## HOW TO COMPLETE THIS TASK
Reproduce only the lines of the material below that start at the line containing "change (pop_n (S (S (length rest))))" and stop at the line containing "destruct (push_all ps w)". Keep both end lines.

## MATERIALS PROVIDED
(** ** Attributes: what else [far_fill_stat] stores *)

Lemma count_links_bounds w c k : forall i acc r,
  count_links w c i k acc = Done r -> acc <= r <= acc + Z.of_nat k.
Proof.
  induction k as [|k IH]; intros i acc r H; simpl in H.
  - injection H as <-. lia.
  - inv_bind H. apply IH in H. destruct (a =? FAR_DIR_TYPE); lia.
Qed.

(** The attributes of an entry: the size is the payload length of a file
    and 16 times the number of children of a directory; the mode is
    [dr-xr-xr-x] or [-r--r--r--] and never has a write bit; owner and time
    stamps are those of the process and of the archive file; the link
    count of a directory lies between 2 and 2 plus its number of
    children. *)
Theorem far_fill_stat_attributes w e st :
  far_fill_stat w e = Done st ->
  exists t n,
    far_type w e = Done t /\ far_datasize w e = Done n
    /\ st_size st = (if t =? FAR_DIR_TYPE then n * 16 else n)
    /\ st_mode st = (if t =? FAR_DIR_TYPE then 16749 else 33060)
    /\ Z.land (st_mode st) (Z.lor S_IWUSR (Z.lor S_IWGRP S_IWOTH)) = 0
    /\ (if t =? FAR_DIR_TYPE
        then 2 <= st_nlink st <= 2 + Z.of_nat (Z.to_nat n)
        else st_nlink st = 1)
    /\ st_blksize st = 4096
    /\ st_blocks st = Z.quot (st_size st + 4095) 512
    /\ (st_uid st, st_gid st) = (uid w, gid w)
    /\ (st_atime st, st_mtime st, st_ctime st)
       = (far_atime w, far_mtime w, far_ctime w)
    /\ (st_dev st, st_rdev st) = (0, 0).
Proof.
  unfold far_fill_stat. intros H.
  inv_bind H. rename a into t. rename Ha into Ht.
  inv_bind H. rename a into nlink. rename Ha into Hl.
  inv_bind H. rewrite Ht in Ha. injection Ha as <-.
  inv_bind H. rename a into sz. rename Ha into Hsz.
  inv_bind H. rewrite Ht in Ha. injection Ha as <-.
  injection H as <-.
  cbn [st_size st_mode st_nlink st_blksize st_blocks st_uid st_gid
       st_atime st_mtime st_ctime st_dev st_rdev].
  destruct (t =? FAR_DIR_TYPE) eqn:E.
  - inv_bind Hsz. injection Hsz as <-. rename a into n.
    exists t, n.
    inv_bind Hl. rewrite Ha in Ha0. injection Ha0 as <-.
    inv_bind Hl. apply count_links_bounds in Hl.
    unfold sizeof_FARentry_t. rewrite E.
    repeat split; try reflexivity; try assumption; try lia.
    f_equal. lia.
  - exists t, sz. injection Hl as <-. rewrite E.
    repeat split; try reflexivity; try assumption.
    f_equal. lia.
Qed.
Lemma on_call_accepted_creates st socket callId now data pending :
  lookup_js (field "requestId" data) (incomingCallRequests st) = Some pending ->
  creates_session st (fst (on_call_accepted st socket callId now data))
    (snd (on_call_accepted st socket callId now data))
    callId (JStr (ir_clientSocketId pending)) (JStr socket).
Proof.
  intros H. unfold on_call_accepted. rewrite H. cbn [fst snd].
  split; [|split].
  - exists (mkCallSession (JStr callId) (JStr (ir_clientSocketId pending))
              (JStr socket) (Some now) "in-progress" JUndef JUndef None).
    split; [|split; reflexivity].
    change (activeCalls_get (JStr callId)
              (activeCalls_set (JStr callId)
                 (mkCallSession (JStr callId) (JStr (ir_clientSocketId pending))
                    (JStr socket) (Some now) "in-progress" JUndef JUndef None) st)
            = Some (mkCallSession (JStr callId) (JStr (ir_clientSocketId pending))
                      (JStr socket) (Some now) "in-progress" JUndef JUndef None)).
    apply activeCalls_get_set_same.
  - intros k Hk.
    change (activeCalls_get k
              (activeCalls_set (JStr callId)
                 (mkCallSession (JStr callId) (JStr (ir_clientSocketId pending))
                    (JStr socket) (Some now) "in-progress" JUndef JUndef None) st)
            = activeCalls_get k st).
    apply activeCalls_get_set_other. exact Hk.
  - destruct (truthy (field "staffEmail" data)); simpl;
      repeat constructor; simpl; discriminate.
Qed.
(** C9: [resetPosition] terminates from any state: the loop runs to its
    exit, which leaves the position stack empty and the stream, with the
    same bytes, positioned at its end. *)
Theorem resetPosition_terminates (w : Out) :
  reset_exec w (snd (resetPosition w)) /\
  fst (resetPosition w) = Ok true /\
  stack (snd (resetPosition w)) = [] /\
  obuf (stream (snd (resetPosition w))) = obuf (stream w) /\
  opos (stream (snd (resetPosition w))) = length (obuf (stream (snd (resetPosition w)))).
Proof.
  destruct (reset_loop_spec (S (length (stack w))) w) as [E X]; [lia|].
  unfold resetPosition. rewrite E. simpl.
  repeat split; assumption || reflexivity.
Qed.

(** ** Nested markers *)

Lemma saveBinary_stack data size w : stack (snd (saveBinary data size w)) = stack w.
Proof. unfold saveBinary. now destruct (sputn _ _). Qed.

Lemma push_all_stack ps w ms w' :
  push_all ps w = (Ok ms, w') ->
  stack w' = rev ms ++ stack w /\ length ms = length ps.
Proof.
  revert w ms w'. induction ps as [|[size d] ps IH]; intros w ms w' H.
  - simpl in H. inversion H; subst. auto.
  - cbn [push_all] in H. unfold bind, tellp, pushPosition at 1 in H. simpl in H.
    set (w1 := mkOut _ _) in H.
    destruct (saveBinary d (length d) w1) as [[u|e] w2] eqn:E2; [|discriminate].
    pose proof (saveBinary_stack d (length d) w1) as Hs. rewrite E2 in Hs.
    simpl in Hs.
    destruct (push_all ps w2) as [[ms'|e] w3] eqn:E3; [|discriminate].
    unfold ret in H. inversion H; subst.
    destruct (IH _ _ _ E3) as [Hst Hl]. split; [|simpl; lia].
    rewrite Hst, Hs. simpl. now rewrite <- app_assoc.
Qed.

Lemma pop_n_spec l w :
  stack w = l ->
  pop_n (S (length l)) w =
    (Ok (map (fun m => (false, m)) l ++ [(true, length (obuf (stream w)))]),
     mkOut (seekend (stream w)) []).
Proof.
  revert w. induction l as [|top rest IH]; intros [s st] Hst; simpl in Hst; subst.
  - reflexivity.
  - specialize (IH (mkOut (seekpos top s) rest) eq_refl).
    cbn [length]. cbn [length] in IH.
    change (pop_n (S (S (length rest))))
      with (r <- popPosition ;; p <- tellp ;; rs <- pop_n (S (length rest)) ;;
            ret ((r, p) :: rs)).
    unfold bind at 1 2. cbn [popPosition tellp stack stream tellp_of seekpos opos].
    unfold bind. rewrite IH. simpl. now rewrite seekend_seekpos.
Qed.

(** C4: markers pushed with no pop in between come back in reverse
    order: the first [length ps] calls of [popPosition] return [false] at
    the pushed positions, last pushed first; the next one returns [true]
    at the end of the stream. *)
Theorem nested_marks_reverse (ps : list (nat * list byte)) (w w' : Out)
    (ms : list nat) (rs : list (bool * nat)) (len : nat) :
  stack w = [] ->
  nested_marks ps w = (Ok (ms, rs, len), w') ->
  rs = map (fun m => (false, m)) (rev ms) ++ [(true, len)].
Proof.
  intros Hw H. unfold nested_marks, bind in H.
  destruct (push_all ps w) as [[ms0|e] w1] eqn:E; [|discriminate].
  destruct (push_all_stack _ _ _ _ E) as [Hst Hl].
  rewrite Hw, app_nil_r in Hst.
  rewrite <- Hl, <- (length_rev ms0), (pop_n_spec _ _ Hst) in H.
  unfold stream_length, ret in H. simpl in H. inversion H; subst.
  now destruct (stream w1).
Qed.

Lemma nested_marks_reverse_witness :
  let ps := [(4, [1; 2]%Z); (2, [3]%Z); (8, [])] in
  let w := mkOut (mkSink [9]%Z 1 None) [] in
  let res := nested_marks ps w in
  match fst res with
  | Ok (ms, rs, len) =>
      ms = [1; 7; 10] /\ rs = map (fun m => (false, m)) (rev ms) ++ [(true, len)]
  | Throw _ => False
  end.
Proof.
  intros ps w res.
  assert (E : res = (Ok ([1; 7; 10], [(false, 10); (false, 7); (false, 1); (true, 18)], 18),
                     snd res)) by (vm_compute; reflexivity).
  rewrite E. split; [reflexivity|].
  exact (nested_marks_reverse ps w (snd res) _ _ _ eq_refl E).
Defined.

(** ** Back-patching a placeholder *)

Lemma bind_ok {S A B} (m : M S A) (k : A -> M S B) s a s1 :
  m s = (Ok a, s1) -> bind m k s = k a s1.
Proof. intros H. unfold bind. now rewrite H. Qed.

Lemma skipn_length_app {A} (l m : list A) k : skipn (length l + k) (l ++ m) = skipn k m.
Proof. induction l as [|x l IH]; simpl; auto. Qed.

Lemma overwrite_end l d : overwrite (length l) d l = l ++ d.
Proof.
  unfold overwrite. rewrite firstn_all, skipn_all2 by lia. now rewrite app_nil_r.
Qed.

## RESULT
    change (pop_n (S (S (length rest))))
      with (r <- popPosition ;; p <- tellp ;; rs <- pop_n (S (length rest)) ;;
            ret ((r, p) :: rs)).
    unfold bind at 1 2. cbn [popPosition tellp stack stream tellp_of seekpos opos].
    unfold bind. rewrite IH. simpl. now rewrite seekend_seekpos.
Qed.

(** C4: markers pushed with no pop in between come back in reverse
    order: the first [length ps] calls of [popPosition] return [false] at
    the pushed positions, last pushed first; the next one returns [true]
    at the end of the stream. *)
Theorem nested_marks_reverse (ps : list (nat * list byte)) (w w' : Out)
    (ms : list nat) (rs : list (bool * nat)) (len : nat) :
  stack w = [] ->
  nested_marks ps w = (Ok (ms, rs, len), w') ->
  rs = map (fun m => (false, m)) (rev ms) ++ [(true, len)].
Proof.
  intros Hw H. unfold nested_marks, bind in H.
  destruct (push_all ps w) as [[ms0|e] w1] eqn:E; [|discriminate].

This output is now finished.